» **Prompt**
Within the records, say how many lines include the word "pitch"; the answer should be the number and no more.

Saved data entries:
(* ===== verification/QrMask.v ===== *)
(** * Masking

    [C/qrencode-3.4.4/mask.c]: the eight masks, the format information, the
    demerit points of a symbol and the choice of the mask. *)

From S2P Require Import Prelude Block QrSpec.

(** ** The masks *)

(** The conditions of [Mask_mask0] to [Mask_mask7], as integers. *)
(* @src C/qrencode-3.4.4/mask.c:103-148 maskMakers *)
Definition mask_expr (mask x y : Z) : Z :=
  match mask with
  | 0 => Z.land (x + y) 1
  | 1 => Z.land y 1
  | 2 => x `mod` 3
  | 3 => (x + y) `mod` 3
  | 4 => Z.land (y / 2 + x / 3) 1
  | 5 => Z.land (x * y) 1 + (x * y) `mod` 3
  | 6 => Z.land (Z.land (x * y) 1 + (x * y) `mod` 3) 1
  | _ => Z.land ((x * y) `mod` 3 + Z.land (x + y) 1) 1
  end.

(** The new value of a module. *)
(* @src C/qrencode-3.4.4/mask.c:92-96 MASKMAKER *)
Definition mask_module (mask x y s : Z) : Z :=
  if bool_decide (Z.land s 0x80 <> 0) then s
  else Z.lxor s (if bool_decide (mask_expr mask x y = 0) then 1 else 0).

(** The frame [d] and the number of dark modules. *)
(* @src C/qrencode-3.4.4/mask.c:86-101 MASKMAKER *)
Definition MASKMAKER (mask width : Z) (s d : block) : outcome (block * Z) :=
  for_ (seqZ 0 width) (fun y st =>
    for_ (seqZ 0 width) (fun x st =>
      v ← peek s (y * width + x);
      let m := mask_module mask x y v in
      d ← poke (y * width + x) m st.1;
      Ret (d, st.2 + Z.land m 1)) st) (d, 0).

(** One bit of the format information, at its two places. *)
Definition put_format_bit (format p q : Z) (st : block * Z) : outcome (block * Z) :=
  let dark := bool_decide (Z.land format 1 <> 0) in
  let v := if dark then 0x85 else 0x84 in
  frame ← poke p v st.1;
  frame ← poke q v frame;
  Ret (frame, if dark then st.2 + 2 else st.2).

(* @src C/qrencode-3.4.4/mask.c:34-75 Mask_writeFormatInformation *)
Definition Mask_writeFormatInformation (width : Z) (frame : block) (mask : Z)
    (level : QRecLevel) : outcome (block * Z) :=
  let format := QRspec_getFormatInfo mask level in
  st ← for_ (seqZ 0 8) (fun i st =>
    put_format_bit (Z.shiftr format i) (width * 8 + width - 1 - i)
      (if bool_decide (i < 6) then width * i + 8 else width * (i + 1) + 8) st) (frame, 0);
  for_ (seqZ 0 7) (fun i st =>
    put_format_bit (Z.shiftr format (8 + i)) (width * (width - 7 + i) + 8)
      (if bool_decide (i = 0) then width * 8 + 7 else width * 8 + 6 - i) st) st.

(* @src C/qrencode-3.4.4/mask.c:164-180 Mask_makeMask *)
Definition Mask_makeMask (width : Z) (frame : block) (mask : Z) (level : QRecLevel)
    : outcome (option block) :=
  if bool_decide (mask < 0 \/ mask >= 8) then Ret None
  else
    r ← MASKMAKER mask width frame (calloc (width * width));
    r ← Mask_writeFormatInformation width r.1 mask level;
    Ret (Some r.1).

(** ** Demerit points *)

(* @src C/qrencode-3.4.4/mask.c:81-84 N1 *)
Definition N1 : Z := 3.
Definition N2 : Z := 3.
Definition N3 : Z := 40.
Definition N4 : Z := 10.

(** [runLength[i]], read within the first [length] entries. *)
Definition run_at (runs : list Z) (i : Z) : outcome Z := byte_at runs i.

(** The 1:1:3:1:1 pattern around the entry [i]. *)
(* @src C/qrencode-3.4.4/mask.c:199-215 Mask_calcN1N3 *)
Definition n3_demerit (runs : list Z) (i : Z) : outcome Z :=
  let length := Z.of_nat (length runs) in
  r ← run_at runs i;
  if bool_decide (Z.land i 1 <> 0 /\ i >= 3 /\ i < length - 2 /\ r `rem` 3 = 0) then
    let fact := r `quot` 3 in
    a ← run_at runs (i - 2);
    b ← run_at runs (i - 1);
    c ← run_at runs (i + 1);
    d ← run_at runs (i + 2);
    if bool_decide (a = fact /\ b = fact /\ c = fact /\ d = fact) then
      before ← (if bool_decide (i = 3) then Ret true
                else e ← run_at runs (i - 3); Ret (bool_decide (e >= 4 * fact)));
      if before : bool then Ret N3
      else
        after ← (if bool_decide (i + 4 >= length) then Ret true
                 else e ← run_at runs (i + 3); Ret (bool_decide (e >= 4 * fact)));
        Ret (if after : bool then N3 else 0)
    else Ret 0
  else Ret 0.

(* @src C/qrencode-3.4.4/mask.c:188-219 Mask_calcN1N3 *)
Definition Mask_calcN1N3 (runs : list Z) : outcome Z :=
  for_ (seqZ 0 (Z.of_nat (length runs))) (fun i demerit =>
    r ← run_at runs i;
    let demerit := if bool_decide (r >= 5) then demerit + N1 + (r - 5) else demerit in
    n3 ← n3_demerit runs i;
    Ret (demerit + n3)) 0.

(* @src C/qrencode-3.4.4/mask.c:221-242 Mask_calcN2 *)
Definition Mask_calcN2 (width : Z) (frame : block) : outcome Z :=
  for_ (seqZ 1 (width - 1)) (fun y demerit =>
    for_ (seqZ 1 (width - 1)) (fun x demerit =>
      let p := y * width + x in
      a ← peek frame p;
      b ← peek frame (p - 1);
      c ← peek frame (p - width);
      d ← peek frame (p - width - 1);
      let b22 := Z.land (Z.land a b) (Z.land c d) in
      let w22 := Z.lor (Z.lor a b) (Z.lor c d) in
      Ret (if bool_decide (Z.land (Z.lor b22 (Z.lxor w22 1)) 1 <> 0)
           then demerit + N2 else demerit)) demerit) 0.

(** The entries of [runLength], the last one first. *)
(* @src C/qrencode-3.4.4/mask.c:261-269 Mask_calcRunLength *)
Definition run_step (frame : block) (pitch p : Z) (runs : list Z) : outcome (list Z) :=
  a ← peek frame p;
  b ← peek frame (p - pitch);
  Ret (if bool_decide (Z.land (Z.lxor a b) 1 <> 0) then 1 :: runs
       else match runs with r :: runs => r + 1 :: runs | [] => [] end).

(** The line starts at [base]; [dir] 0 is a row. *)
(* @src C/qrencode-3.4.4/mask.c:244-272 Mask_calcRunLength *)
Definition Mask_calcRunLength (width base : Z) (frame : block) (dir : Z)
    : outcome (list Z) :=
  let pitch := if bool_decide (dir = 0) then 1 else width in
  v ← peek frame base;
  let first := if bool_decide (Z.land v 1 <> 0) then [1; -1] else [1] in
  runs ← for_ (seqZ 1 (width - 1)) (fun i runs =>
    run_step frame pitch (base + i * pitch) runs) first;
  Ret (reverse runs).

(* @src C/qrencode-3.4.4/mask.c:274-294 Mask_evaluateSymbol *)
Definition Mask_evaluateSymbol (width : Z) (frame : block) : outcome Z :=
  demerit ← Mask_calcN2 width frame;
  demerit ← for_ (seqZ 0 width) (fun y demerit =>
    runs ← Mask_calcRunLength width (y * width) frame 0;
    n ← Mask_calcN1N3 runs;
    Ret (demerit + n)) demerit;
  for_ (seqZ 0 width) (fun x demerit =>
    runs ← Mask_calcRunLength width x frame 1;
    n ← Mask_calcN1N3 runs;
    Ret (demerit + n)) demerit.

Definition INT_MAX : Z := 2 ^ 31 - 1.

(** One candidate: the masked symbol and its demerit. *)
(* @src C/qrencode-3.4.4/mask.c:311-318 Mask_mask *)
Definition mask_candidate (width : Z) (frame : block) (level : QRecLevel) (i : Z)
    (mask : block) : outcome (block * Z) :=
  let w2 := width * width in
  r ← MASKMAKER i width frame mask;
  f ← Mask_writeFormatInformation width r.1 i level;
  let blacks := r.2 + f.2 in
  let bratio := ((200 * blacks + w2) `quot` w2) `quot` 2 in
  e ← Mask_evaluateSymbol width f.1;
  Ret (f.1, (Z.abs (bratio - 50) `quot` 5) * N4 + e).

» **Solution to this exercise**
4